PROVIDED MATERIAL ▸

(** * boost::histogram::detail::static_vector<T, N>

    A shallow embedding of [include/boost/histogram/detail/static_vector.hpp]
    and the verification of its specification.

    - [std::size_t] values are integers of [Z]; the one place where the
      header does arithmetic on them ([size_ - 1] in [back]) wraps modulo
      [2^64].
    - The member array [element_type data_[N]] is a [list T] with [N] slots,
      read with [!!] and written with [<[_:=_]>]; an access outside the array
      is undefined behaviour, an outcome of its own.
    - Member functions that touch one object are functions on
      [static_vector]; [swap] takes two references that may name the same
      object, so it runs on a store of objects.
    - What a call can end in is an [outcome]: a normal return, an exception
      that reaches the caller, [std::terminate], a failed [assert], or
      undefined behaviour.
    - The element type [T] is any type; its [operator==], which
      [operator==] of the vector calls through [std::equal], is a parameter. *)

From stdpp Require Import base option list gmap strings.
From Stdlib Require Import ZArith Lia.
From Stdlib Require Import Floats.SpecFloat.

Local Open Scope Z_scope.

(** ** Outcomes of a call *)

(** The only exception type the header constructs. *)
Inductive exception : Type :=
| out_of_range (what_arg : string).

Inductive outcome (A : Type) : Type :=
| Returns (a : A)              (* the call returns normally *)
| Throws (e : exception)       (* an exception propagates to the caller *)
| Terminates (e : exception)   (* std::terminate is called while e is active *)
| AssertFails                  (* assert(...) aborts the program *)
| Undefined.                   (* undefined behaviour *)

Arguments Returns {A} a.
Arguments Throws {A} e.
Arguments Terminates {A} e.
Arguments AssertFails {A}.
Arguments Undefined {A}.

Definition outcome_bind {A B : Type} (f : A → outcome B) (m : outcome A) : outcome B :=
  match m with
  | Returns a => f a
  | Throws e => Throws e
  | Terminates e => Terminates e
  | AssertFails => AssertFails
  | Undefined => Undefined
  end.

#[global] Instance outcome_mret : MRet outcome := λ A a, Returns a.
#[global] Instance outcome_mbind : MBind outcome := λ A B f m, outcome_bind f m.

(** A function declared [noexcept]: an exception that would leave it ends
    the program through [std::terminate] instead. *)
Definition noexcept_ {A : Type} (m : outcome A) : outcome A :=
  match m with
  | Throws e => Terminates e
  | _ => m
  end.

(** Modelled from the spec: the macro [BOOST_THROW_EXCEPTION] comes from
    [boost/throw_exception.hpp], which is not part of the sources; it throws
    its argument. *)
Definition BOOST_THROW_EXCEPTION {A : Type} (e : exception) : outcome A := Throws e.

(** Reading or writing through a pointer: outside the array it is undefined
    behaviour. *)
Definition access {A : Type} (o : option A) : outcome A :=
  match o with
  | Some a => Returns a
  | None => Undefined
  end.

(** [std::size_t] arithmetic wraps modulo [2^64]. *)
Definition size_t_wrap (z : Z) : Z := z mod 2 ^ 64.

(** Slot [pos] of an array, [pos] a [std::size_t]; none outside the array. *)
Definition slot {A : Type} (d : list A) (pos : Z) : option A :=
  if decide (0 ≤ pos < Z.of_nat (length d)) then d !! Z.to_nat pos else None.
Lemma unfilter_instance_eq w instance s :
  unfilter_instance w instance s
  = match instances s !! instance_id instance with
    | Some _ =>
        let t4 := remove_chain (_instance_chain_name instance)
                    (ipv4_filter (iptables s)) in
        let t6 := remove_filters_ipv6 w instance (ipv6_filter (iptables s)) in
        if apply_accepted w
        then (Ok tt,
              {| iptables := {| ipv4_filter := t4; ipv6_filter := t6;
                                applied := applied (iptables s) ++ [(t4, t6)] |};
                 instances := delete (instance_id instance) (instances s);
                 nwfilters := nwfilters s; LOG := LOG s |})
        else (Raise ApplyError,
              {| iptables := {| ipv4_filter := t4; ipv6_filter := t6;
                                applied := applied (iptables s) |};
                 instances := delete (instance_id instance) (instances s);
                 nwfilters := nwfilters s; LOG := LOG s |})
    | None =>
        (Ok tt, {| iptables := iptables s; instances := instances s;
                   nwfilters := nwfilters s;
                   LOG := LOG s ++ [not_filtered_line instance] |})
    end.
Proof.
  destruct (instances s !! instance_id instance) as [tracked|] eqn:H.
  - unfold unfilter_instance, bind, instances_pop, remove_filters_for_instance,
      remove_filters_ipv6, apply. simpl. rewrite H.
    by destruct (use_ipv6 w), (apply_accepted w).
  - by apply unfilter_instance_not_tracked.
Qed.


Lemma exec_refresh_tables w security_group network_info s :
  ipv4_filter (iptables (exec (refresh_security_group_rules w security_group network_info) s))
  = (refresh_tables w (map_to_list (instances s)).*2 network_info
       (ipv4_filter (iptables s), ipv6_filter (iptables s))).1
  ∧ ipv6_filter (iptables (exec (refresh_security_group_rules w security_group network_info) s))
    = (refresh_tables w (map_to_list (instances s)).*2 network_info
         (ipv4_filter (iptables s), ipv6_filter (iptables s))).2.
Proof.
  unfold exec. rewrite refresh_security_group_rules_eq.
  by destruct (apply_accepted w).
Qed.

Lemma tracked_split s key instance :
  instances s !! key = Some instance →
  ∃ pre post, (map_to_list (instances s)).*2 = pre ++ instance :: post.
Proof.
  intros H. apply list_elem_of_split, list_elem_of_fmap.
  exists (key, instance). split; [done|]. by apply elem_of_map_to_list.
Qed.

(** X18. Called with a non-empty list of attachments,
    [refresh_security_group_rules] rebuilds the chain of every tracked
    instance as the compilation of that instance's groups with the
    attachments of the call: the v4 chain holds exactly the v4 list and,
    with [use_ipv6], the v6 chain exactly the v6 list. *)
Theorem refresh_with_network_info (w : World) (security_group : Z)
    (n : Network * Mapping) (l : NetworkInfo) (s : State)
    (key : Z) (instance : Instance) :
  tracked_by_id s →
  instances s !! key = Some instance →
  let s' := exec (refresh_security_group_rules w security_group (Some (n :: l))) s in
  chain_rules (_instance_chain_name instance) (ipv4_filter (iptables s'))
  = (instance_rules w instance (Some (n :: l))).1
  ∧ (use_ipv6 w = true →
     chain_rules (_instance_chain_name instance) (ipv6_filter (iptables s'))
     = (instance_rules w instance (Some (n :: l))).2).
Proof.
  intros Hid Hin s'. unfold s'.
  destruct (exec_refresh_tables w security_group (Some (n :: l)) s) as [-> ->].
  destruct (tracked_split s key instance Hin) as (pre & post & Hsplit).
  pose proof (tracked_values_NoDup s Hid) as Hnd. rewrite Hsplit in Hnd |- *.
  pose proof (refresh_tables_chain w pre instance post (Some (n :: l))
                (ipv4_filter (iptables s), ipv6_filter (iptables s)) Hnd) as H.
  cbv zeta in H. by rewrite refresh_network_info_sticky in H.
Qed.

Lemma refresh_with_network_info_witness :
  instances (Example.two_prepared (Example.world [Example.rule_ssh])) !! 2
  = Some Example.instance_2
  ∧ chain_rules "inst-2"
      (ipv4_filter (iptables
         (exec (IptablesFirewallDriver.refresh_security_group_rules
                  (Example.world [Example.rule_ssh]) 1
                  (Some [(Example.network_a, Example.mapping_a)]))
            (Example.two_prepared (Example.world [Example.rule_ssh])))))
    = ["-m state --state INVALID -j DROP";
       "-m state --state ESTABLISHED,RELATED -j ACCEPT";
       "-s 10.0.0.1 -p udp --sport 67 --dport 68 -j ACCEPT";
       "-p tcp -s 0.0.0.0/0 --dport 22 -j ACCEPT";
       "-j $sg-fallback"].
Proof.
  assert (tracked_by_id (Example.two_prepared (Example.world [Example.rule_ssh]))) as H
    by (apply (bool_decide_unpack _); vm_compute; exact I).
  assert (instances (Example.two_prepared (Example.world [Example.rule_ssh])) !! 2
          = Some Example.instance_2) as H2 by (vm_compute; reflexivity).
  split; [exact H2|].
  exact (proj1 (refresh_with_network_info (Example.world [Example.rule_ssh]) 1
                  (Example.network_a, Example.mapping_a) []
                  (Example.two_prepared (Example.world [Example.rule_ssh]))
                  2 Example.instance_2 H H2)).
Defined.



Lemma instance_rules_get_network_info w instance :
  instance_rules w instance (Some (get_network_info w instance))
  = instance_rules w instance None.
Proof.
  unfold instance_rules, or_get_network_info.
  by destruct (get_network_info w instance).
Qed.

(** X20. When one instance is tracked, [refresh_security_group_rules] called
    without attachments rebuilds its v4 chain as exactly what
    [instance_rules] compiles for it. *)
Theorem refresh_single_instance (w : World) (security_group : Z) (s : State)
    (key : Z) (instance : Instance) :
  instances s = {[ key := instance ]} →
  chain_rules (_instance_chain_name instance)
    (ipv4_filter (iptables (exec (refresh_security_group_rules w security_group None) s)))
  = (instance_rules w instance None).1.
Proof.
  intros Hs. destruct (exec_refresh_tables w security_group None s) as [-> _].
  rewrite Hs, map_to_list_singleton. cbn [fmap list_fmap snd refresh_tables]. cbv zeta.
  cbn [fst]. rewrite chain_rules_add_filters_ipv4.
  change (or_get_network_info w instance None) with (get_network_info w instance).
  by rewrite instance_rules_get_network_info.
Qed.

Lemma refresh_single_instance_witness :
  instances (Example.one_prepared (Example.world [Example.rule_ssh]))
  = {[ 1 := Example.instance_1 ]}
  ∧ chain_rules "inst-1"
      (ipv4_filter (iptables
         (exec (IptablesFirewallDriver.refresh_security_group_rules
                  (Example.world [Example.rule_ssh]) 1 None)
            (Example.one_prepared (Example.world [Example.rule_ssh])))))
    = (instance_rules (Example.world [Example.rule_ssh]) Example.instance_1 None).1.
Proof.
  assert (instances (Example.one_prepared (Example.world [Example.rule_ssh]))
          = {[ 1 := Example.instance_1 ]}) as H by (vm_compute; reflexivity).
  split; [exact H|].
  exact (refresh_single_instance (Example.world [Example.rule_ssh]) 1
           (Example.one_prepared (Example.world [Example.rule_ssh]))
           1 Example.instance_1 H).
Defined.

Lemma chains_add_filters_ipv4 w instance network_info t :
  chains (add_filters_ipv4 w instance network_info t)
  = {[ _instance_chain_name instance ]} ∪ chains t.
Proof. unfold add_filters_ipv4. cbv zeta. by rewrite !chains_add_rules. Qed.





(** X12. After [IptablesFirewallDriver.prepare_instance_filter] the instance
    is tracked, whether the call returned or raised. When the commit is
    accepted the call returns and the staged tables are the last committed
    ones; when it is rejected the call raises [ApplyError] and nothing is
    committed. *)
Theorem prepare_instance_filter_result (w : World) (instance : Instance)
    (network_info : option NetworkInfo) (s : State) :
  let r := (prepare_instance_filter w instance network_info s).1 in
  let s' := exec (prepare_instance_filter w instance network_info) s in
  instances s' !! instance_id instance = Some instance
  ∧ if apply_accepted w
    then r = Ok tt
         ∧ applied (iptables s')
           = applied (iptables s)
             ++ [(ipv4_filter (iptables s'), ipv6_filter (iptables s'))]
    else r = Raise ApplyError ∧ applied (iptables s') = applied (iptables s).
Proof.
  intros r s'. unfold r, s', exec. rewrite prepare_instance_filter_eq.
  destruct (apply_accepted w); cbn [fst snd instances];
    by rewrite lookup_insert_eq.
Qed.

Lemma chains_refresh_tables w tracked network_info t name :
  Forall (fun instance => name ≠ _instance_chain_name instance) tracked →
  name ∈ chains t.1 → name ∈ chains (refresh_tables w tracked network_info t).1.
Proof.
  intros Hall. revert network_info t.
  induction Hall as [|instance tracked Hne Hall IH]; intros network_info t Hin;
    [done|].
  cbn [refresh_tables]. cbv zeta. apply IH. cbn [fst].
  rewrite chains_add_filters_ipv4. apply elem_of_union_r.
  unfold remove_chain. cbn [chains]. apply elem_of_difference. split; [done|].
  by intros ->%elem_of_singleton.
Qed.

(** X14. [prepare_instance_filter], [unfilter_instance] and
    [refresh_security_group_rules] leave the rules of the chain
    [sg-fallback] as they are in both tables, and the chain in the v4 table
    when it was there. *)
Theorem fallback_chain_kept (w : World) (instance : Instance) (security_group : Z)
    (network_info : option NetworkInfo) (s : State) :
  let kept (s' : State) :=
    chain_rules "sg-fallback" (ipv4_filter (iptables s'))
    = chain_rules "sg-fallback" (ipv4_filter (iptables s))
    ∧ chain_rules "sg-fallback" (ipv6_filter (iptables s'))
      = chain_rules "sg-fallback" (ipv6_filter (iptables s))
    ∧ ("sg-fallback" ∈ chains (ipv4_filter (iptables s)) →
       "sg-fallback" ∈ chains (ipv4_filter (iptables s'))) in
  kept (exec (prepare_instance_filter w instance network_info) s)
  ∧ kept (exec (unfilter_instance w instance) s)
  ∧ kept (exec (refresh_security_group_rules w security_group network_info) s).
Proof.
  intros kept. unfold kept.
  assert ("sg-fallback" ≠ _instance_chain_name instance) as Hne.
  { intros H. by apply (instance_chain_names_holds instance instance). }
  assert (∀ tracked : list Instance,
            Forall (fun i => "sg-fallback" ≠ _instance_chain_name i) tracked) as Hall.
  { intros tracked. apply Forall_forall. intros i _ H.
    by apply (instance_chain_names_holds i i). }
  split; [|split].
  - unfold exec. rewrite prepare_instance_filter_eq.
    destruct (apply_accepted w); cbn [snd iptables ipv4_filter ipv6_filter];
      (split; [by apply chain_rules_add_filters_ipv4_ne|
               split; [by apply chain_rules_add_filters_ipv6_ne|]]);
      intros Hin; rewrite chains_add_filters_ipv4; by apply elem_of_union_r.
  - unfold exec. rewrite unfilter_instance_eq.
    destruct (instances s !! instance_id instance); [|done].
    destruct (apply_accepted w); cbn [snd iptables ipv4_filter ipv6_filter];
      (split; [by apply chain_rules_remove_chain_ne|
               split; [by apply chain_rules_remove_filters_ipv6_ne|]]);
      intros Hin; unfold remove_chain; cbn [chains]; apply elem_of_difference;
      (split; [done|]); by intros Heq%elem_of_singleton.
  - destruct (exec_refresh_tables w security_group network_info s) as [-> ->].
    destruct (refresh_tables_chain_ne w (map_to_list (instances s)).*2 network_info
                (ipv4_filter (iptables s), ipv6_filter (iptables s)) "sg-fallback")
      as [-> ->]; [done|apply Hall|].
    split; [done|]. split; [done|]. intros Hin.
    by apply chains_refresh_tables.
Qed.

Lemma refresh_tables_ipv6_off w tracked network_info t :
  use_ipv6 w = false → (refresh_tables w tracked network_info t).2 = t.2.
Proof.
  intros Hoff. revert network_info t.
  induction tracked as [|instance tracked IH]; intros network_info t; [done|].
  cbn [refresh_tables]. cbv zeta. rewrite IH. cbn [snd].
  unfold add_filters_ipv6, remove_filters_ipv6. by rewrite Hoff.
Qed.

(** X15. With [use_ipv6] off, [prepare_instance_filter],
    [unfilter_instance] and [refresh_security_group_rules] leave the v6
    table as it is. *)
Theorem ipv6_table_untouched (w : World) (instance : Instance) (security_group : Z)
    (network_info : option NetworkInfo) (s : State) :
  use_ipv6 w = false →
  ipv6_filter (iptables (exec (prepare_instance_filter w instance network_info) s))
  = ipv6_filter (iptables s)
  ∧ ipv6_filter (iptables (exec (unfilter_instance w instance) s))
    = ipv6_filter (iptables s)
  ∧ ipv6_filter (iptables
      (exec (refresh_security_group_rules w security_group network_info) s))
    = ipv6_filter (iptables s).
Proof.
  intros Hoff. split; [|split].
  - unfold exec. rewrite prepare_instance_filter_eq.
    unfold add_filters_ipv6. rewrite Hoff. by destruct (apply_accepted w).
  - unfold exec. rewrite unfilter_instance_eq.
    destruct (instances s !! instance_id instance); [|done].
    unfold remove_filters_ipv6. rewrite Hoff. by destruct (apply_accepted w).
  - destruct (exec_refresh_tables w security_group network_info s) as [_ ->].
    by rewrite refresh_tables_ipv6_off.
Qed.

Lemma ipv6_table_untouched_witness :
  use_ipv6 (Example.world [Example.rule_ssh]) = false
  ∧ ipv6_filter (iptables (Example.one_prepared (Example.world [Example.rule_ssh])))
    = ipv6_filter (iptables (exec IptablesFirewallDriver.__init__ Example.fresh)).
Proof.
  split; [reflexivity|].
  exact (proj1 (ipv6_table_untouched (Example.world [Example.rule_ssh])
                  Example.instance_1 1 None
                  (exec IptablesFirewallDriver.__init__ Example.fresh) eq_refl)).
Defined.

EXERCISE DESCRIPTION ▸ Go back to the listing above. Copy word for word the lines from the one with "destruct (refresh_tables_chain_ne w" through the one with "intros Hoff. revert network_info t.", and nothing more.

TASK ANSWER ▸
    destruct (refresh_tables_chain_ne w (map_to_list (instances s)).*2 network_info
                (ipv4_filter (iptables s), ipv6_filter (iptables s)) "sg-fallback")
      as [-> ->]; [done|apply Hall|].
    split; [done|]. split; [done|]. intros Hin.
    by apply chains_refresh_tables.
Qed.

Lemma refresh_tables_ipv6_off w tracked network_info t :
  use_ipv6 w = false → (refresh_tables w tracked network_info t).2 = t.2.
Proof.
  intros Hoff. revert network_info t.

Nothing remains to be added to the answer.